Getting Real with the Gender Lens

Kevin Jones April 24, 2013

Spoiler alert: We are planning to explore the concept of using a 10% gender lens on early stage deals in our next fund.

The data from research led by Peter Roberts of Emory University says that female-run, early stage, post accelerator enterprises are 15% more likely to be profitable than male-run businesses, though they are 40% less likely to get funded*. So, we are being conservative and say we will only weigh the gender lens by 10% when choosing early stage companies for our portfolio.

We expect to see that 10% premium for having a women-run team play in four areas: we will look for them to get a) better terms from vendors because they understand a more relational view of value exchange.

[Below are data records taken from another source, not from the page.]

Lemma read_spec d fs i d' r :
  run_tool fs d (read (Ok i)) = (d', r) →
  (d' = d ∧ ∀ path note, r ≠ Success (FileUnchanged Other path note))
  ∨ ∃ p, resolve (trim (read_path i)) = Ok p ∧ read_result d i p d' r.
Proof.
  unfold file_read, parsed. destruct backend; [|intros [= <- <-]; by left].
  intros [[-> [m ->]]|(p & fs1 & Hp & Hr)]%run_resolve; [by left|].
  destruct (validate_read i p) as [x|]; [cbn [run_tool] in Hr; injection Hr as <- <-; by left|].
  apply run_stat in Hr as [[-> [m ->]]|[fs2 Hr]]; [by left|].
  unfold stat_of in Hr. destruct (files d !! p) as [[b t]|] eqn:Hf; cbn [exists_ negb modified_at] in Hr;
    [|cbn [run_tool] in Hr; injection Hr as <- <-; by left].
  set (ext := default [] (to_lowercase <$> extension p)) in *.
  match type of Hr with context [or_fail _ _ _ ?w ?c ?k] => set (on := or_fail Extra Diag Other w c k) in Hr end.
  assert (Hon : ∀ fs, run_tool fs d on = (d', r) →
    (d' = d ∧ ∀ path note, r ≠ Success (FileUnchanged Other path note)) ∨ read_result d i p d' r).
  { intros fs3 [[-> [m ->]]|(fs4 & b' & t' & Hf' & Hr')]%run_read; [by left|].
    simplify_eq. right. by eapply read_bytes_result. }
  assert (Hd : (d' = d ∧ ∀ path note, r ≠ Success (FileUnchanged Other path note)) ∨ read_result d i p d' r).
  { destruct (dedup_applies ext); [|by eapply Hon].
    unfold call in Hr. cbn [bind run_tool disk_perform] in Hr.
    destruct (is_file_unchanged _ _ _) eqn:Eu; [|by eapply Hon].
    cbn [run_tool] in Hr. injection Hr as <- <-. right. repeat split; [by left|]. eauto. }
  destruct Hd as [?|?]; [by left|right; eauto].
Qed.

(** ** Sessions *)

Inductive ToolCall :=
| CallRead (input : result FileReadInput str)
| CallEdit (input : result FileEditInput str) (extra : option Extra)
| CallWrite (input : result FileWriteInput str) (extra : option Extra).

Definition tool_disk (d : Disk) (fs : list (option Fault)) (c : ToolCall) : Disk :=
  match c with
  | CallRead i => (run_tool fs d (read i)).1
  | CallEdit i e => (run_tool fs d (edit i e)).1
  | CallWrite i e => (run_tool fs d (write i e)).1
  end.

(** A tool call, or someone else's change of a file ([None] removes it). *)
Inductive SessionEvent :=
| Tool (c : ToolCall) (faults : list (option Fault))
| Outside (p : str) (content : option (list byte)).

Definition ms (ns : Z) : Z := ns / 1000000.
Definition end_of_time : Z := 2 ^ 63 * 1000000.

(** Between events at least a millisecond passes, the grain of the record. *)
Definition session_step (d : Disk) (ev : Z * SessionEvent) : option Disk :=
  let d1 := mkDisk (files d) (states d) (seen d) (now d + ev.1) in
  if (1000000 <=? ev.1) && (now d + ev.1 <? end_of_time) then
    Some match ev.2 with
         | Tool c fs => tool_disk d1 fs c
         | Outside p (Some b) => mkDisk (<[p := (b, now d1)]> (files d1)) (states d1) (seen d1) (now d1)
         | Outside p None => mkDisk (delete p (files d1)) (states d1) (seen d1) (now d1)
         end
  else None.

Fixpoint session (d : Disk) (evs : list (Z * SessionEvent)) : option Disk :=
  match evs with
  | [] => Some d
  | ev :: evs => d' ← session_step d ev; session d' evs
  end.

(** The disk at the beginning: nothing has been read, and no file is from the
    future. *)
Definition fresh_disk (fs : gmap str (list byte * Z)) (t0 : Z) : Disk := mkDisk fs ∅ ∅ t0.

Record disk_ok (d : Disk) : Prop := {
  ok_now : 0 ≤ now d < end_of_time;
  ok_files : ∀ p b t, files d !! p = Some (b, t) → 0 ≤ t ≤ now d;
  ok_states : ∀ p st, states d !! p = Some st → ∃ b0, seen d !! p = Some b0
    ∧ timestamp st ≤ ms (now d)
    ∧ ∀ b t, files d !! p = Some (b, t) → timestamp st = ms t → b = b0
}.

Lemma timestamp_ms t : 0 ≤ t < end_of_time → system_time_to_timestamp (Some t) = ms t.
Proof.
  intros Ht. unfold system_time_to_timestamp, i64_wrap, ms. rewrite (proj2 (Z.leb_le 0 t)) by lia.
  assert (0 ≤ t / 1000000 < 2 ^ 63).
  { split; [apply Z.div_pos; lia|]. apply Z.div_lt_upper_bound; [lia|]. unfold end_of_time in Ht. lia. }
  rewrite Z.mod_small by lia. lia.
Qed.

Lemma ms_later t t' : t + 1000000 ≤ t' → ms t < ms t'.
Proof.
  intros H'. unfold ms. assert (t / 1000000 + 1 ≤ t' / 1000000); [|lia].
  rewrite <-Z.div_add by lia. apply Z.div_le_mono; lia.
Qed.

(** Every record is older than now. *)
Definition records_old (d : Disk) : Prop :=
  ∀ p st, states d !! p = Some st → timestamp st < ms (now d).

Lemma advance_ok d dt :
  disk_ok d → 1000000 ≤ dt → now d + dt < end_of_time →
  let d1 := mkDisk (files d) (states d) (seen d) (now d + dt) in disk_ok d1 ∧ records_old d1.
Proof.
  intros [Hn Hf Hs] Hdt Hend d1. assert (Hms : ms (now d) < ms (now d + dt)) by (apply ms_later; lia).
  assert (Ho : records_old d1).
  { intros p st Hst. destruct (Hs p st Hst) as (_ & _ & Ht & _). cbn [now d1]. lia. }
  split; [|done]. constructor; cbn [d1 now files states seen].
  - lia.
  - intros p b t Hp. apply Hf in Hp. lia.
  - intros p st Hst. destruct (Hs p st Hst) as (b0 & ? & ? & ?). exists b0. split; [done|]. split; [lia|done].
Qed.

Lemma changed_ok d d' p x :
  disk_ok d → records_old d → states d' = states d → seen d' = seen d → now d' = now d →
  files d' = <[p := (x, now d)]> (files d) → disk_ok d'.
Proof.
  intros [Hn Hf Hs] Ho Es Ese En Ef. constructor; rewrite ?Es, ?Ese, ?En, ?Ef; [done| |].
  - intros p' b t [[<- [= <- <-]]|[_ Hp]]%lookup_insert_Some; [lia|by eapply Hf].
  - intros p' st Hst. destruct (Hs p' st Hst) as (b0 & ? & ? & Hb). exists b0. split; [done|]. split; [done|].
    intros b t [[<- [= <- <-]]|[_ Hp]]%lookup_insert_Some Ht; [|by eapply Hb].
    apply Ho in Hst. lia.
Qed.

Lemma unchanged_ok d d' :
  disk_ok d → states d' = states d → seen d' = seen d → now d' = now d → files d' = files d → disk_ok d'.
Proof. destruct d, d'. cbn. intros ? -> -> -> ->. done. Qed.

Photo Courtesy of Jayson Carpenter

We expect to see it in b) higher margins gladly paid by customers because we expect those companies to listen better to what their customers want and give them the things they value the most.

We expect to see the gender lens bonus in c) measurable areas like employee retention, quality of workplace and the ability to hire top candidates because they put a “meaning premium” on working for women-led companies.

And, we expect to see the gender premium play itself out in d) the network of partners and ecosystem players they associate with that creates tangible good will.

We expect that final category to be the place where we will see them build value within a range of partnerships. From evolving past Barney-the-purple-dinosaur deals: “I like you, you like us, which helps build brands;” into “We plan to do more together in the future.” That can lead into joint ventures and other partnered come-to-market strategies, and in relationships that lead to mergers, acquisitions, sales, partial sales, or royalty deals.

Why do it? Well, I just got tired of people saying, “how do we use a gender lens?” I say, “let’s just do it and see what we learn.”

The numbers suggest that picking a group that outperforms is a way to reduce risk and increase financial return. Justice is just a positive externality if you design the financial system properly.

We plan to set up a collective intelligence process using some software that our SOCAP developer Exygy is building. The software will let people weigh in on where (within the categories of vendor relations, employee relations, customer relations, and community relations) that 10% should be looked for, and how its relative weight should be measured across the four different vectors.

* Note: Village Capital is an outlier among the impact accelerators; women-led teams are 200% more likely to get funded through Vil Cap’s peer due diligence process.